Clean and Maintain Implants
Dental implants rely on the tissues that surround them for support, and that means it’s important to maintain the health of these tissues. The best way to do this is to clean all teeth daily with a soft toothbrush to remove dental plaque. If plaque is not effectively removed, it can turn into dental calculus, which encourages the accumulation of additional plaque, and this can lead to inflammation around the implant. This inflammatory condition known as peri-implantitis can rapidly destroy the bone surrounding an implant, eventually leading to loss of the implant. Even the most meticulous brushing can’t remove all dental plaque, which means that at least some dental calculus will develop. Just as with natural teeth, only a dentist or dental hygienist can safely and effectively remove dental calculus from dental restorations. The process of professionally cleaning the different types of teeth, however, is vastly different, and hygienists must consider multiple factors before cleaning can occur so that they are certain to use the best possible tools for the job.

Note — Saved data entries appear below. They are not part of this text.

(* ===== verification/StaticArp.v ===== *)
(** Interfaces and the static ARP table: [struct eth_table] of [qstack.h],
    [struct arp_table] of [arp.h], and [sarp_set], [sarp_lookup] and
    [get_dst_hwaddr] of [arp.c].

    The C library's [inet_addr] and the six [%x] conversions of [sscanf] are
    parameters; what the source does with the converted values, an [int] store
    for each byte of the address, is modelled. *)
From S2P Require Import Prelude Protocol.
#[local] Open Scope Z_scope.

Definition ETH_ALEN : nat := 6.
Definition STATIC_ARP_NUM : nat := 16.

(** [haddr] is a list of [ETH_ALEN] bytes; [ip_addr] is in network order. *)
Record eth_table : Type := EthTable { ifindex : Z; eth_haddr : list Z; ip_addr : Z }.

(** The link [next] is the position in the list that holds the entry. *)
Record arp_entry : Type := ArpEntry {
  ae_ip : Z; ip_mask : Z; ae_haddr : list Z; last_used : Z;
}.

#[export] Instance arp_entry_rebuild : Rebuild arp_entry := fun e =>
  ArpEntry (ae_ip e) (ip_mask e) (ae_haddr e) (last_used e).

Definition zero_entry : arp_entry := ArpEntry 0 0 (replicate ETH_ALEN 0) 0.

(** [CONFIG.sarp_table] and [CONFIG.sarp_num]. *)
Record static_arp : Type := Sarp { sarp_table : list arp_entry; sarp_num : Z }.

#[export] Instance static_arp_rebuild : Rebuild static_arp := fun t =>
  Sarp (sarp_table t) (sarp_num t).

Definition sarp0 : static_arp := Sarp (replicate STATIC_ARP_NUM zero_entry) 0.

(** Strings are lists of character codes.  [scan_hex] gives the values [sscanf]
    converts, in order, up to the first failure. *)
Class Libc : Type := {
  inet_addr : list Z -> Z;
  scan_hex : list Z -> list Z;
}.

(** [htonl(((1<<mask)-1)<<(32-mask))]: shifts of [int]. *)
Definition sarp_mask (mask : Z) : res Z :=
  if decide (32 <= mask) then Fault BadShift
  else if decide (32 <= 32 - mask) then Fault BadShift
  else Ok (htonl (u32 (Z.shiftl (u32 (Z.shiftl 1 mask) - 1) (32 - mask)))).

(** The four bytes of an [int] on a little-endian machine. *)
Definition int_bytes (v : Z) : list Z :=
  [u8 v; u8 (v / 2 ^ 8); u8 (v / 2 ^ 16); u8 (v / 2 ^ 24)].
Definition bytes_int (l : list Z) : Z :=
  foldr (fun b v => b + 2 ^ 8 * v) 0 l.

(** The bytes from [haddr] on: the address, two bytes of padding, [last_used]. *)
Definition entry_tail (e : arp_entry) : list Z :=
  ae_haddr e ++ [0; 0] ++ int_bytes (last_used e).
Definition from_tail (e : arp_entry) (mem : list Z) : arp_entry :=
  e <| ae_haddr := take ETH_ALEN mem |> <| last_used := bytes_int (drop (ETH_ALEN + 2) mem) |>.

(** [%x] stores an [int] at [&entry->haddr[off]], for each conversion. *)
Fixpoint scan_store (off : nat) (vals : list Z) (mem : list Z) : list Z :=
  match vals with
  | [] => mem
  | v :: vals' => scan_store (S off) vals' (list_inserts off (int_bytes v) mem)
  end.

Section Static.
Context `{!Libc}.

Definition sarp_set (dip : list Z) (mask : Z) (haddr : list Z) (t : static_arp) : res static_arp :=
  e ← read_at (sarp_table t) (sarp_num t);
  m ← sarp_mask mask;
  let e := e <| ae_ip := inet_addr dip |> <| ip_mask := m |> in
  let e := from_tail e (scan_store 0 (take ETH_ALEN (scan_hex haddr)) (entry_tail e)) in
  tab ← write_at (sarp_table t) (sarp_num t) e;
  Ok (Sarp tab (u32 (sarp_num t + 1))).
End Static.

(** The [for] loop over the first [sarp_num] entries. *)
Fixpoint sarp_search (l : list arp_entry) (dip : Z) : option (list Z) :=
  match l with
  | [] => None
  | e :: l' =>
      if decide (Z.land (ae_ip e) (ip_mask e) = Z.land dip (ip_mask e)) then Some (ae_haddr e)
      else sarp_search l' dip
  end.

Definition sarp_lookup (t : static_arp) (dip : Z) : option (list Z) :=
  sarp_search (take (Z.to_nat (sarp_num t)) (sarp_table t)) dip.

(** A missing entry ends the process ([TRACE_ERROR]). *)
Definition get_dst_hwaddr (t : static_arp) (dip : Z) : res (list Z) :=
  deref Exit (sarp_lookup t dip).

(** * Properties *)

(** A route given to [sarp_set]: address and hardware address as strings. *)
Record sroute : Type := SRoute { sr_dip : list Z; sr_mask : Z; sr_haddr : list Z }.

Section Routes.
Context `{!Libc}.

Fixpoint sarp_set_all (rs : list sroute) (t : static_arp) : res static_arp :=
  match rs with
  | [] => Ok t
  | r :: rs' => t' ← sarp_set (sr_dip r) (sr_mask r) (sr_haddr r) t; sarp_set_all rs' t'
  end.

(** A well-formed route: a prefix of 1 to 31 bits, a hardware address that
    scans to six bytes. *)
Definition good_route (r : sroute) : Prop :=
  1 <= sr_mask r <= 31 /\ is_u32 (inet_addr (sr_dip r)) /\
  length (scan_hex (sr_haddr r)) = ETH_ALEN /\ Forall is_u8 (scan_hex (sr_haddr r)).

(** The leading [mask] bits of an address given in network order. *)
Definition ip_prefix (mask ip : Z) : Z := ntohl ip / 2 ^ (32 - mask).

Definition matches (r : sroute) (dip : Z) : bool :=
  bool_decide (ip_prefix (sr_mask r) (inet_addr (sr_dip r)) = ip_prefix (sr_mask r) dip).

(** Reference: the first route that contains the address. *)
Definition route_for (rs : list sroute) (dip : Z) : option (list Z) :=
  (fun r => scan_hex (sr_haddr r)) <$> head (filter (fun r => matches r dip = true) rs).

Lemma mask_matches a b mask :
  is_u32 a -> is_u32 b -> 1 <= mask <= 31 ->
  Z.land a (htonl (prefix_mask mask)) = Z.land b (htonl (prefix_mask mask)) <->
  ip_prefix mask a = ip_prefix mask b.
Proof.
  intros Ha Hb Hm. unfold htonl, ip_prefix.
  pose proof (ntohl_range (prefix_mask mask)) as Hr.
  assert (forall x, is_u32 x -> ntohl (Z.land x (ntohl (prefix_mask mask))) =
    ntohl x / 2 ^ (32 - mask) * 2 ^ (32 - mask)) as Hl.
  { intros x Hx. rewrite ntohl_land, ntohl_involutive, land_prefix_mask; try done.
    - apply ntohl_range.
    - apply u32_range. }
  assert (forall x, is_u32 x -> is_u32 (Z.land x (ntohl (prefix_mask mask)))) as Hu.
  { intros x Hx. apply (land_lt 32); unfold is_u32 in *; lia. }
  pose proof (Z.pow_pos_nonneg 2 (32 - mask) ltac:(lia) ltac:(lia)).
  split; intros E.
  - apply (f_equal ntohl) in E. rewrite !Hl in E by done. nia.
  - rewrite <- (ntohl_involutive (Z.land a _)), <- (ntohl_involutive (Z.land b _)) by auto.
    by rewrite !Hl, E by done.
Qed.

Lemma u8_id z : is_u8 z -> u8 z = z.
Proof. apply Z.mod_small. Qed.

(** The stores overlap, but the later ones put right what the earlier ones
    spoil inside the address. *)
Lemma scan_store_bytes vals (mem : list Z) :
  length vals = ETH_ALEN -> Forall is_u8 vals -> length mem = 12%nat ->
  take ETH_ALEN (scan_store 0 vals mem) = vals.
Proof.
  intros Hv Hb Hm. do 6 (destruct vals as [|? vals]; [done|]). destruct vals; [|done].
  do 12 (destruct mem as [|? mem]; [done|]). destruct mem; [|done].
  repeat (apply Forall_cons in Hb as [? Hb]). simpl.
  by rewrite !u8_id.
Qed.

Definition route_entry (r : sroute) (e : arp_entry) : Prop :=
  ae_ip e = inet_addr (sr_dip r) /\ ip_mask e = htonl (prefix_mask (sr_mask r)) /\
  ae_haddr e = scan_hex (sr_haddr r).

Lemma sarp_set_spec r t e :
  good_route r -> 0 <= sarp_num t < 16 -> sarp_table t !! Z.to_nat (sarp_num t) = Some e ->
  length (ae_haddr e) = ETH_ALEN ->
  exists e', sarp_set (sr_dip r) (sr_mask r) (sr_haddr r) t =
    Ok (Sarp (<[Z.to_nat (sarp_num t) := e']> (sarp_table t)) (sarp_num t + 1)) /\ route_entry r e'.
Proof.
  intros (Hm & Hi & Hl & Hb) Hn He Hh. unfold sarp_set, sarp_mask.
  assert (read_at (sarp_table t) (sarp_num t) = Ok e) as ->.
  { unfold read_at. by rewrite decide_True, He by lia. }
  rewrite !decide_False by lia. cbn [mbind res_bind].
  rewrite (take_ge (scan_hex _)) by (by rewrite Hl).
  pose proof (lookup_lt_Some _ _ _ He). unfold write_at.
  rewrite (decide_True (P := 0 <= sarp_num t < _)) by lia. cbn [mbind res_bind].
  rewrite (u32_id (sarp_num t + 1)) by (unfold is_u32; lia).
  eexists. split; [done|]. split_and!; [done..|].
  apply scan_store_bytes; [done..|]. unfold entry_tail. simpl. rewrite length_app. simpl. by rewrite Hh.
Qed.

Lemma sarp_set_all_spec rs done t :
  Forall good_route rs -> (length done + length rs <= 16)%nat ->
  sarp_num t = Z.of_nat (length done) -> length (sarp_table t) = 16%nat ->
  Forall (fun e => length (ae_haddr e) = ETH_ALEN) (sarp_table t) ->
  Forall2 route_entry done (take (length done) (sarp_table t)) ->
  exists t', sarp_set_all rs t = Ok t' /\ sarp_num t' = Z.of_nat (length done + length rs) /\
    Forall2 route_entry (done ++ rs) (take (length done + length rs) (sarp_table t')).
Proof.
  revert done t. induction rs as [|r rs IH]; intros dn t Hg Hle Hn Hlen Hh Hd.
  { exists t. simpl. rewrite app_nil_r, Nat.add_0_r. done. }
  apply Forall_cons in Hg as [Hr Hg]. simpl in Hle.
  destruct (lookup_lt_is_Some_2 (sarp_table t) (length dn)) as [e He]; [lia|].
  destruct (sarp_set_spec r t e) as (e' & Hset & Hre); [done|lia|by rewrite Hn, Nat2Z.id|..].
  { by eapply Forall_lookup_1 in Hh. }
  rewrite Hn, Nat2Z.id in Hset. simpl. rewrite Hset. cbn [mbind res_bind].
  destruct (IH (dn ++ [r]) (Sarp (<[length dn := e']> (sarp_table t)) (Z.of_nat (length dn) + 1)))
    as (t' & Hrun & Hnum & Hall); rewrite ?length_app in *; simpl in *; try done; try lia.
  - by rewrite length_insert.
  - apply Forall_insert; [done|]. destruct Hre as (_ & _ & ->). apply Hr.
  - rewrite Nat.add_1_r, (take_S_r _ _ e') by (apply list_lookup_insert_eq; lia).
    rewrite take_insert_ge by lia. apply Forall2_app; [done|]. by constructor.
  - exists t'. split; [done|]. split; [lia|]. rewrite <- app_assoc in Hall. simpl in Hall.
    by replace (length dn + 1 + length rs)%nat with (length dn + S (length rs))%nat in Hall by lia.
Qed.

Lemma sarp_search_routes rs l dip :
  Forall good_route rs -> Forall2 route_entry rs l -> is_u32 dip ->
  sarp_search l dip = route_for rs dip.
Proof.
  intros Hg Hf Hd. unfold route_for.
  induction Hf as [|r e rs l (Hi & Hm & Hh) Hf IH]; [done|].
  apply Forall_cons in Hg as [(Hmask & Hu & _) Hg]. simpl. rewrite filter_cons.
  rewrite Hi, Hm, Hh.
  destruct (decide (matches r dip = true)) as [E|E]; unfold matches in E.
  - apply bool_decide_eq_true in E. by rewrite decide_True by by apply mask_matches.
  - rewrite decide_False; [by apply IH|]. intros Hm'%mask_matches; [|done..].
    by apply E, bool_decide_eq_true.
Qed.
End Routes.

(** Static routes.  After up to 16 well-formed routes were configured with
    [sarp_set], in this order, [sarp_lookup] finds for every address the
    hardware address of the first route whose prefix contains it, and nothing
    when there is none: byte order, the mask arithmetic and the overlapping
    [%x] stores included. *)
Theorem sarp_first_match `{!Libc} (rs : list sroute) :
  Forall good_route rs -> (length rs <= STATIC_ARP_NUM)%nat ->
  exists t, sarp_set_all rs sarp0 = Ok t /\
    forall dip, is_u32 dip -> sarp_lookup t dip = route_for rs dip.
Proof.
  intros Hg Hl. destruct (sarp_set_all_spec rs [] sarp0) as (t & Hr & Hn & Hf); try done.
  { by repeat constructor. }
  exists t. split; [done|]. intros dip Hd. unfold sarp_lookup. rewrite Hn, Nat2Z.id.
  by apply sarp_search_routes.
Qed.

(** A toy C library: the strings are the bytes themselves. *)
Definition demo_libc : Libc := {| inet_addr s := bytes_int s; scan_hex s := s |}.

Lemma sarp_first_match_witness :
  let rs := [SRoute [10; 0; 1; 0] 24 [1; 2; 3; 4; 5; 6]; SRoute [10; 0; 0; 0] 8 [6; 5; 4; 3; 2; 1]] in
  (exists t, @sarp_set_all demo_libc rs sarp0 = Ok t /\
    forall dip, is_u32 dip -> sarp_lookup t dip = @route_for demo_libc rs dip) /\
  @route_for demo_libc rs (bytes_int [10; 0; 1; 7]) = Some [1; 2; 3; 4; 5; 6] /\
  @route_for demo_libc rs (bytes_int [10; 0; 2; 7]) = Some [6; 5; 4; 3; 2; 1] /\
  @route_for demo_libc rs (bytes_int [11; 0; 2; 7]) = None.
Proof.
  intros rs. split; [|vm_compute; done].
  apply (@sarp_first_match demo_libc rs); [|simpl; unfold STATIC_ARP_NUM; lia].
  repeat constructor; simpl; unfold is_u8; lia.
Defined.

The gum tissue that surrounds each implant abutment and the base of each crown attaches to the smooth material of the abutment and crown, suctioning to the surface with a series of microscopic suction cups that make up this specialized tissue called the epithelial attachment. Natural teeth are held in place and kept alive by a periodontal ligament that is no longer present when the teeth fall out or are removed, and, in the absence of this ligament, less blood is sent to these tissues, making them more susceptible to infection. This is a large part of the reason that dental hygienists must be so selective when determining the proper cleaning approach for implant-supported crowns; the tissue is more vulnerable to bacterial invasion. The hygienist must choose cleaning tools that will not damage the polished surface of the abutment or the crown. Of course, there are aesthetic reasons for this, but it is hygienically preferable to keep the surfaces of the crowns smooth to discourage them from harboring bacteria. You may notice that your dental hygienist uses an instrument that looks like a regular dental instrument but is made of plastic or resin; this softer material allows hygienists to effectively remove plaque and tartar from the surfaces of the crowns without damaging them. Ultrasonic instruments may feature nylon or plastic sheaths that can help minimize damage to the crowns. If any part of the implant is visible, due to bone loss, the surface of the implant also needs to be cleaned in a specific way so the bone can reattach. Usually, brushes are the preferred tool when exposed implants need to be cleaned, and when the material to be removed is too hard for brushes, hygienists must use caution to avoid damaging the implant and compromising its strength and integrity.
While dental hygienists must take many factors into consideration when preparing to clean dental implants, this care is part of the reason that dental implants have such high success rates. The prevention of peri-implantitis is an integral part of maintaining the success of dental implants, and meticulous professional cleaning is vital to preventing infection and ensuring the long-term benefits of dental implants.